HAProxy
When you go to HAProxy Site, the small case fonts and hardly any effort on UI make you think do they even maintain this site ?
Are HAProxy days done ? But if you make effort to read along, you fumble on this line: Most users report having never ever faced any single crash and claim that HAProxy is the most solid part of their infrastructure. Finding machines with HAProxy processes being up for more than 3 years is not exceptional at all! Phew!! Flexing of highest caliber.
HAProxy is a pure backend product. No fuss, only performance. I read an article stating HAProxy served 2M req/sec. But how does HAProxy does what it does ?
As with Nginx and Caddy, HAProxy also has event-driven architecture that allows it to handle tens of thousands of connections simultaneously with minimal resources. But what separates it out is its single-purpose design. HAProxy acts as pure load-balancer and proxy. It is not a web server. Meaning that it doesn’t support file I/O operations for content serving. Its code paths are optimized for proxy operations.

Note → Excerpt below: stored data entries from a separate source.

Lemma cleanDeadWatches_spec s m :
  watch_wf m ->
  exists m', cleanDeadWatches s m = Ok m' /\ watch_wf m' /\
    sessions_and_watchers m' = delete s (sessions_and_watchers m) /\
    forall t p s', s' ∈ watchers t p m' <-> s' ∈ watchers t p m /\ s' <> s.
Proof.
  intros Hwf. destruct (watch_lock_ok m Hwf) as (m1 & E1 & Hi1 & Esw & Ew & Elw).
  unfold cleanDeadWatches. rewrite E1. cbn [mbind outcome_bind].
  assert (forall t p, watchers t p m1 = watchers t p m) as Hsame by (intros [] p; simpl; congruence).
  rewrite <- Esw. eexists; split; [done|].
  destruct (sessions_and_watchers m1 !! s) as [ws|] eqn:E; simpl.
  - set (ps := (map_to_list ws).*1).
    set (m2 := mkWatchManager _ _ _ _).
    assert (forall t p s', s' ∈ watchers t p m2 <-> s' ∈ watchers t p m1 /\ s' <> s) as Hm2.
    { intros t p s'. transitivity (s' ∈ watchers t p m1 /\ ~ (p ∈ ps /\ s' = s)).
      - destruct t; simpl; apply drop_watchers_spec.
      - split; [|naive_solver]. intros [Hs Hn]. split; [done|]. intros ->. apply Hn. split; [|done].
        destruct (watched_is_stored t p s m1 Hi1 Hs) as (ws' & E' & ?). unfold ps. congruence. }
    split; [|split; [done|]].
    + apply watch_wf_unlock. pose proof Hi1 as [Hb Hr Hst Hd Hl].
      split; [| |intros s' ws' p'; simpl; rewrite lookup_delete; case_decide; [done|by apply Hst]
        |simpl; by apply drop_watchers_ne..].
      * intros t s' p'. rewrite Hm2, Hb. unfold watch_bits; simpl. rewrite lookup_delete.
        case_decide; subst; simpl; [rewrite lookup_empty; simpl; rewrite Z.testbit_0_l|]; naive_solver.
      * intros s' p'. unfold watch_bits; simpl. rewrite lookup_delete.
        case_decide; simpl; [rewrite lookup_empty; simpl; lia|apply Hr].
    + intros t p s'. rewrite <- Hsame. apply Hm2.
  - split; [by apply watch_wf_unlock|]. split; [by rewrite delete_id|].
    intros t p s'. change (watchers t p (watch_unlock m1)) with (watchers t p m1). rewrite <- Hsame.
    split; [|naive_solver]. intros Hs. split; [done|]. intros ->.
    destruct (watched_is_stored t p s m1 Hi1 Hs) as (ws' & E' & _). congruence.
Qed.

(** *** SetWatches *)

Lemma set_watch_loop_deadlock `{IterOrder} t missed s ps m :
  watch_mutex m = true -> Exists (fun p => is_Some (missed p)) ps ->
  set_watch_loop t missed s ps m = Fault Deadlock.
Proof.
  intros Hl Hex. revert m Hl. induction ps as [|p ps IH]; [by apply Exists_nil in Hex|].
  intros m Hl. simpl. assert (watch_mutex (add_watch t p s m) = true) as Hl' by (by destruct t).
  destruct (missed p) as [ev|] eqn:E.
  - unfold processWatches, watch_lock. by rewrite Hl'.
  - apply Exists_cons in Hex as [[? ?]|Hex]; [congruence|]. simpl. by rewrite IH.
Qed.

Lemma set_watch_loop_quiet `{IterOrder} t missed s ps m :
  Forall (fun p => missed p = None) ps ->
  set_watch_loop t missed s ps m = Ok ([], foldl (fun m p => add_watch t p s m) m ps).
Proof.
  intros Hall. revert m. induction Hall as [|p ps E Hall IH]; intros m; simpl; [done|].
  rewrite E. simpl. by rewrite IH.
Qed.

Lemma add_watches_mutex t s ps m :
  watch_mutex (foldl (fun m p => add_watch t p s m) m ps) = watch_mutex m.
Proof. revert m. induction ps as [|p ps IH]; intros m; simpl; [done|]. rewrite IH. by destruct t. Qed.

Lemma watch_inv_add_watches t s ps m :
  watch_inv m -> watch_inv (foldl (fun m p => add_watch t p s m) m ps).
Proof. revert m. induction ps; intros m Hm; simpl; auto using watch_inv_add. Qed.

Lemma elem_of_add_watches t s ps m t' p' s' :
  s' ∈ watchers t' p' (foldl (fun m p => add_watch t p s m) m ps) <->
  (t = t' /\ p' ∈ ps /\ s' = s) \/ s' ∈ watchers t' p' m.
Proof.
  revert m. induction ps as [|p ps IH]; intros m; simpl; [set_solver|].
  rewrite IH, elem_of_watchers_add. set_solver.
Qed.

(** What a SetWatches request has missed. *)
Definition missed_any (relative_zxid : Z) (dw ew lw : list string) (info : WatchNodesInfo) : Prop :=
  Exists (fun p => is_Some (missed_data info relative_zxid p)) dw \/
  Exists (fun p => is_Some (missed_exist info p)) ew \/
  Exists (fun p => is_Some (missed_list info relative_zxid p)) lw.

Lemma missed_split {A} (f : A -> option Event) l :
  Exists (fun p => is_Some (f p)) l \/ Forall (fun p => f p = None) l.
Proof.
  induction l as [|a l [IH|IH]]; [by right; constructor|by left; apply Exists_cons_tl|].
  destruct (f a) eqn:E; [left; apply Exists_cons_hd; eauto|right; by constructor].
Qed.
Fixpoint children_loop (from_zk_snapshot : bool) (paths : list string) (m : KeeperNodeMap KeeperNode)
    : outcome (KeeperNodeMap KeeperNode) :=
  match paths with
  | [] => Ok m
  | path :: paths' =>
      if decide (path = "/") then children_loop from_zk_snapshot paths' m
      else
        let f n := with_stat (stat_numChildren (fun z => if from_zk_snapshot then i32 (z + 1) else z))
                     (with_children (fun X => {[getBaseName path]} ∪ X) n) in
        match node_update f (getParentPath path) m with
        | Some m' => children_loop from_zk_snapshot paths' m'
        | None => Fault (Throw LOGICAL_ERROR)
        end
  end.

(** The keys do not change during the loop, only the nodes' values. *)
Definition buildChildrenSet (from_zk_snapshot : bool) (m : KeeperNodeMap KeeperNode)
    : outcome (KeeperNodeMap KeeperNode) :=
  children_loop from_zk_snapshot (concat ((fun b => iter_str (dom b)) <$> buckets m)) m.
End dump.

(** ** A dumped tree is rebuilt as it was *)

Section rebuild.
Context `{IterOrder} (hash : string -> Z).
Local Abbreviation idx := (getBucketIndex hash DATA_TREE_BUCKET_NUM).
Local Abbreviation rel := (node_rel hash DATA_TREE_BUCKET_NUM).

Lemma bucket_num_pos : (0 < DATA_TREE_BUCKET_NUM)%nat.
Proof. unfold DATA_TREE_BUCKET_NUM. lia. Qed.

(** The snapshot's objects hold the dump of every bucket, split in any way. *)
Definition objects_of (objs : list BucketNodes) (dump : BucketNodes) : Prop :=
  forall i, (i < DATA_TREE_BUCKET_NUM)%nat ->
    concat ((fun nodes : BucketNodes => default [] (nodes !! i)) <$> objs) ≡ₚ default [] (dump !! i).

(** The objects hold an edge for every node but the root, in the bucket of its
    parent. *)
Definition edges_of (eds : list BucketEdges) (t : Tree) : Prop :=
  forall i p c, (i < DATA_TREE_BUCKET_NUM)%nat ->
    (p, c) ∈ concat ((fun edges : BucketEdges => default [] (edges !! i)) <$> eds) <->
    idx p = i /\ exists q, is_Some (t !! q) /\ q <> "/" /\ getParentPath q = p /\ getBaseName q = c.

(** What a loader's thread does for a bucket, and all buckets in some order. *)
Definition load_bucket (objs : list BucketNodes) (eds : list BucketEdges) (i : nat)
    (m : KeeperNodeMap KeeperNode) : outcome (KeeperNodeMap KeeperNode) :=
  m' ← fillDataTreeBucket objs i m; buildBucketChildren hash eds i m'.

Fixpoint load_buckets (objs : list BucketNodes) (eds : list BucketEdges) (ids : list nat)
    (m : KeeperNodeMap KeeperNode) : outcome (KeeperNodeMap KeeperNode) :=
  match ids with
  | [] => Ok m
  | i :: ids' => m' ← load_bucket objs eds i m; load_buckets objs eds ids' m'
  end.

Lemma elem_of_iter_nodes (b : gmap string KeeperNode) k n :
  (k, n) ∈ iter_nodes b <-> b !! k = Some n.
Proof.
  unfold iter_nodes. rewrite list_elem_of_omap. split.
  - intros (k' & _ & E). destruct (b !! k') eqn:E'; simpl in E; by simplify_eq.
  - intros E. exists k. rewrite E. split; [|done]. apply elem_of_iter_str, elem_of_dom. eauto.
Qed.

Lemma iter_nodes_keys (b : gmap string KeeperNode) : (iter_nodes b).*1 = iter_str (dom b).
Proof.
  unfold iter_nodes.
  assert (Forall (fun k => is_Some (b !! k)) (iter_str (dom b))) as Hall.
  { apply Forall_forall. intros k. rewrite elem_of_iter_str. apply elem_of_dom. }
  induction Hall as [|k ks [n Hn] _ IH]; [done|]. simpl. rewrite Hn. simpl. f_equal. exact IH.
Qed.

Lemma dump_lookup m i :
  dumpDataTree m !! i =
  (fun b => (fun p => (p.1, cloneWithoutChildren p.2)) <$> iter_nodes b) <$> buckets m !! i.
Proof. apply list_lookup_fmap. Qed.

Lemma elem_of_dump m t i k x :
  rel m t -> (i < DATA_TREE_BUCKET_NUM)%nat ->
  (k, x) ∈ default [] (dumpDataTree m !! i) <->
  idx k = i /\ exists n, t !! k = Some n /\ x = cloneWithoutChildren n.
Proof.
  intros [Hlen Hl Hp _] Hi. rewrite dump_lookup.
  destruct (buckets m !! i) as [b|] eqn:E; [|apply lookup_ge_None in E; lia]. simpl.
  assert (getMap i m = b) as Eb by (unfold getMap; by rewrite E).
  rewrite list_elem_of_fmap. split.
  - intros ([k' n] & [= <- ->] & Hin%elem_of_iter_nodes). rewrite <- Eb in Hin.
    assert (idx k = i) as <- by (apply Hp; eauto). split; [done|]. exists n. split; [|done].
    rewrite <- Hl. done.
  - intros (<- & n & Hn & ->). exists (k, n). split; [done|]. apply elem_of_iter_nodes.
    rewrite <- Eb. rewrite <- Hn, <- Hl. done.
Qed.

Lemma NoDup_dump_keys m i : NoDup (default [] (dumpDataTree m !! i)).*1.
Proof.
  rewrite dump_lookup. destruct (buckets m !! i) as [b|]; simpl; [|constructor].
  rewrite <- list_fmap_compose. change (fst ∘ _) with (fst : string * KeeperNode -> string).
  rewrite iter_nodes_keys. apply NoDup_iter_str.
Qed.
Definition process_other (r : RequestForSession) (new_last_zxid : option Z)
    (check_acl ignore_response : bool) : SM Server unit :=
  let zk_request := request r in
  (sm_lift (factory_get zk_request) ;;;
   allowed <- (if check_acl then on_store (checkAuth zk_request (session_id r)) else sm_ret true) ;;
   response <- (if allowed : bool
                then p <- on_store (fun s => process zk_request (zxid s) (session_id r) (process_time r) s) ;;
                     sm_ret p.1
                else sm_ret (set_error ZNOAUTH (makeResponse zk_request.1 zk_request.2))) ;;
   z <- on_store (match new_last_zxid with
                  | Some _ => sm_get zxid
                  | None => if shouldIncreaseZxid zk_request.2 then fetchAndGetZxid else sm_get zxid
                  end) ;;
   respond r (set_zxid z (set_xid (xid zk_request.1) (set_created (create_time r) response)))
     ignore_response)%sm.

(** A transaction number from outside must be larger than the store's. *)
Definition adopt_zxid (new_last_zxid : option Z) : SM Server unit := fun st =>
  match new_last_zxid with
  | None => (Ok tt, st)
  | Some z =>
      if z <=? zxid st.1 then (Fault (Throw LOGICAL_ERROR), st)
      else (Ok tt, (with_zxid z st.1, st.2))
  end.

Definition processRequest (now : Z) (r : RequestForSession) (new_last_zxid : option Z)
    (check_acl ignore_response : bool) : SM Server unit :=
  (adopt_zxid new_last_zxid ;;;
   match (request r).2 with
   | CloseRequest => process_close r new_last_zxid ignore_response
   | NewSessionRequest internal_id timeout server_id' =>
       process_new_session now r internal_id timeout server_id' ignore_response
   | UpdateSessionRequest session_id' _ server_id' =>
       process_update_session now r session_id' server_id' ignore_response
   | body =>
       known <- on_store (sm_get (fun s => sessions_contains (session_id r) (session_manager s))) ;;
       if negb known && bool_decide (new_last_zxid = None) then sm_ret tt
       else
         on_store (session_op (fun m => no_result (updateSessionExpirationTime now (session_id r) m))) ;;;
         match body with
         | HeartbeatRequest => process_heartbeat r ignore_response
         | SetWatchesRequest relative_zxid dw ew lw =>
             process_set_watches r relative_zxid dw ew lw ignore_response
         | _ => process_other r new_last_zxid check_acl ignore_response
         end
   end)%sm.
End store.
(* ===== verification/StoreTree.v ===== *)
(** * The tree under the store's operations

    The invariant of the tree and of the index of ephemeral nodes, and the
    three ways the code changes a tree: a child is added, a leaf is removed, a
    node is changed in place. *)

From stdpp Require Import pretty.
From S2P Require Import Prelude Coordination Paths AclMap Sessions Watches DataTree Store.

(** ** The invariant *)

(** The counters a rollback decrements are 32-bit integers. *)
Definition node_typed (n : KeeperNode) : Prop :=
  in_i32 (cversion (stat n)) /\ in_i32 (numChildren (stat n)).

(** [ephemerals] lists exactly the ephemeral nodes, under their owner. *)
Definition eph_ok (t : Tree) (e : gmap Z (gset string)) : Prop :=
  forall s p, p ∈ mset_get s e <->
    exists n, t !! p = Some n /\ is_ephemeral n = true /\ ephemeralOwner (stat n) = s.

Record tree_inv (t : Tree) (e : gmap Z (gset string)) : Prop := {
  ti_wf : tree_wf t;
  ti_typed : map_Forall (fun _ n => node_typed n) t;
  ti_eph : eph_ok t e;
  ti_root : forall n, t !! "/" = Some n -> is_ephemeral n = false
}.

Lemma tree_inv_root : tree_inv root_tree ∅.
Proof.
  split; [apply root_tree_wf|..]; unfold root_tree.
  - intros p n [<- <-]%lookup_singleton_Some. split; simpl; unfold in_i32; lia.
  - intros s p. unfold mset_get. rewrite lookup_empty. simpl. split; [set_solver|].
    intros (n & [_ <-]%lookup_singleton_Some & ? & _). done.
  - by intros n [_ <-]%lookup_singleton_Some.
Qed.

(** The index matters only up to the sets it lists. *)
Definition eph_eq (e e' : gmap Z (gset string)) : Prop := forall s, mset_get s e = mset_get s e'.

#[export] Instance eph_eq_equiv : Equivalence eph_eq.
Proof. split; [done|by intros e e' He s|by intros e1 e2 e3 H1 H2 s; rewrite H1]. Qed.

#[export] Instance mset_get_proper s : Proper (eph_eq ==> eq) (mset_get s).
Proof. intros e e' He. apply He. Qed.

#[export] Instance eph_ok_proper t : Proper (eph_eq ==> iff) (eph_ok t).
Proof. intros e e' He. unfold eph_ok. by setoid_rewrite He. Qed.

#[export] Instance mset_add_proper s p : Proper (eph_eq ==> eph_eq) (mset_add s p).
Proof. intros e e' He s'. rewrite !mset_get_add. by rewrite !He. Qed.

#[export] Instance mset_del_proper s p : Proper (eph_eq ==> eph_eq) (mset_del s p).
Proof. intros e e' He s'. rewrite !mset_get_del. by rewrite !He. Qed.

Lemma tree_inv_eph_eq t e e' : eph_eq e e' -> tree_inv t e -> tree_inv t e'.
Proof. intros He []. split; [done|done| |done]. by rewrite <- He. Qed.

(** ** Maps *)

Lemma alter_Some {A} (f : A -> A) p (t : gmap string A) n :
  t !! p = Some n -> alter f p t = <[p := f n]> t.
Proof.
  intros Hn. apply map_eq. intros q. rewrite lookup_insert, lookup_alter.
  case_decide; [subst|done]. by rewrite Hn.
Qed.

Due to this single purpose design, it can focus on various depths. For ex. HAProxy has highly optimized memory management. Rather than using general purpose memory allocators like malloc/free it has implemented custom allocators optimized for their use cases. Ex
/* Simplified example of a pool allocator concept */
struct pool {
void *free_list; // List of free blocks
void *memory; // Pre-allocated memory chunk
size_t elem_size; // Size of each element
int count; // Number of elements
};
The above pool
allocator benefits by elimintating fragmentation for objecs of same size. Allocation is very fast as it is just a pointer adjustment. It doesn’t need to search free lists as in general allocators.
For group of objects with similar lifetimes it uses arena
allocator
/* Conceptual arena allocator */
struct arena {
void *current; // Current allocation point
void *end; // End of the arena memory
size_t size; // Total size
};
It allows fast allocation by simply incrementing a pointer and freeing entire regions at once rather than individual objects.
HAProxy uses pool-based approach for buffers. Buffers are pre-allocated fixed size buffers during startup. Used buffers are immediately returned to pool rather than freed. This eliminates overhead of frequent memory allocation/deallocation during request processing. This recycling mechanism is particularly effective because of its workload that involves many short-lived connections.
Enough of tech-talk. Let’s have some hands on with HAProxy.
Let’s simulate 3 servers: server1, server2, server3 running locally on ports 8081, 8082, 8083. They will have index.html
file just indicating server number.
echo "<html><body><h1>Server 1</h1><p>This is server 1 responding.</p></body></html>" | sudo tee /var/www/server1/index.html
Unlike Nginx/Caddy , HAProxy is not a webserver. Nginx/Caddy could open port 8081 and listen on it for us. But HAProxy can’t do that. So, we will have to run python http.server
on these ports
cd /var/www/server1 && sudo python3 -m http.server 8081 &
Now that 3 servers are up and running, we can load balance them with HAProxy.
frontend http_front
bind *:80
stats uri /haproxy?stats
default_backend web_servers
backend web_servers
balance roundrobin
server server1 127.0.0.1:8081 check
server server2 127.0.0.1:8082 check
server server3 127.0.0.1:8083 check
Restart HAProxy with sudo systemctl restart haproxy
.
Let’s run a test to check load balancing:
for i in {1..10000}; do curl http://localhost:80; echo; done
It will send 10000 curl requests on localhost. We can see the load balancing statistics at http://localhost/haproxy?stats
So, if everything is so green why doesn’t everyone just use HAProxy ? Well, as I mentioned above, it is a single-purpose product. While Nginx can act as both web server and load balancer, HAProxy acts only as load balancer. For faster deployments, people would use Nginx / Caddy.
While HAProxy offers very granular control over http request, in most cases people are not concerned over it. So, configuration also adds little overhead compared to Caddy.
Finally, it is slow to adopt new technologies. Meaning, it still does not support HTTP/3 while Caddy does. So, unless performance is of utmost importance, you would prefer Nginx/Caddy over HAProxy.